Alexander McGuffey (November 22, 1767 – March 1, 1855), was a Scottish American scout on the Ohio frontier during the Northwest Indian War. He was the father of William Holmes and Alexander Hamilton McGuffey, who edited the McGuffey Readers. Their mother Anna Holmes McGuffey provided their earliest education and ensured that they received a good formal education outside of their home.

==Early years==
Alexander McGuffey was born on November 22, 1767, in Wigtownshire in the southwestern corner of Scotland. His parents were Ann McKittrick and William McGuffey. Nicknamed "Scotch Billy", his father was a farmer and a clobber, which could mean that he painted pottery to look like oriental ceramics or that he repaired shoes with glue. When McGuffey was five or six years old, his family immigrated to Colonial America. They landed in Philadelphia in August 1774 and then established a farm in York County, Pennsylvania.

On May 27, 1779, McGuffey joined the Continental Army during the American Revolutionary War (1775–1783). More than half of the soldiers were believed to have been Scottish-Irish men, who had a "deep seated hatred of the British".
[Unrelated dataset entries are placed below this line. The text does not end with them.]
Lemma transition_protocol_order_witness :
  (let w1 := collapseAccordion 1 false frames_pending in
   let w2 := animationFrame w1 in
   (∃ others,
       log w2 = log w1 ++ others
                  ++ [EMeasureContent 1 60; ESetMaxHeight 1 60;
                      EForceRepaint 1; ETransitionEndAsync 1 50000;
                      ESetState 1 Collapsing]
       ∧ Forall (elsewhere 1) others)
   ∧ ∃ earlier,
       log (transitionEnd 1 w2)
       = log w2 ++ earlier ++ [ESetState 1 Collapsed; ERemoveMaxHeight 1]
       ∧ Forall isCompletion earlier)
  ∧ (let w1 := expandAccordion 1 false mid_transition in
     let w2 := animationFrame w1 in
     (∃ others,
         log w2 = log w1 ++ others
                    ++ [EMeasureWrapper 1 60; ETransitionEndAsync 1 50000;
                        ESetMaxHeight 1 60; EForceRepaint 1]
         ∧ Forall (elsewhere 1) others)
     ∧ stateOf w2 1 = Some Expanding
     ∧ ∃ earlier,
         log (elapse 50000 w2)
         = log w2 ++ earlier ++ [ESetState 1 Expanded; ERemoveMaxHeight 1]
         ∧ Forall isCompletion earlier).
Proof.
  split.
  - destruct (transition_protocol_order 1 frames_pending
                (mkAccordion (Some 0) (Some (mkDiv 60 None)) (Some (mkDiv 60 None))
                   (Some 2) Expanded true false (Some "panel-2"))
                (mkDiv 60 None) eq_refl eq_refl) as [_ Hcol].
    destruct Hcol as (_ & _ & (others & Hl & Ho) & _ & _ & Hend); [discriminate|].
    intros w1 w2. split.
    + exists others. split; [exact Hl|exact (Ho frames_pending_reachable)].
    + destruct (Hend _ (or_introl eq_refl)) as (He & _). exact He.
  - destruct (transition_protocol_order 1 mid_transition
                (mkAccordion (Some 0) (Some (mkDiv 60 (Some 60)))
                   (Some (mkDiv 60 None)) (Some 2) Collapsing true false
                   (Some "panel-2"))
                (mkDiv 60 (Some 60)) eq_refl eq_refl) as [Hexp _].
    destruct (Hexp (mkDiv 60 None) eq_refl)
      as (_ & (others & Hl & Ho) & Hst & _ & Hend); [discriminate|].
    intros w1 w2. split; [|split].
    + exists others. split; [exact Hl|exact (Ho mid_transition_reachable)].
    + exact (Hst mid_transition_reachable).
    + destruct (Hend _ (or_intror eq_refl)) as (He & _). exact He.
Defined.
During William's absence, the family continued to farm the land and they opened and operated a tavern. George Washington and his officers visited the tavern several times during the war. McGuffey was used to seeing soldiers and he learned about the war by listening to conversations amongst the tavern's patrons. At the end of the war, William McGuffey returned to run the farm. He also managed the tavern and he began cobbling shoes.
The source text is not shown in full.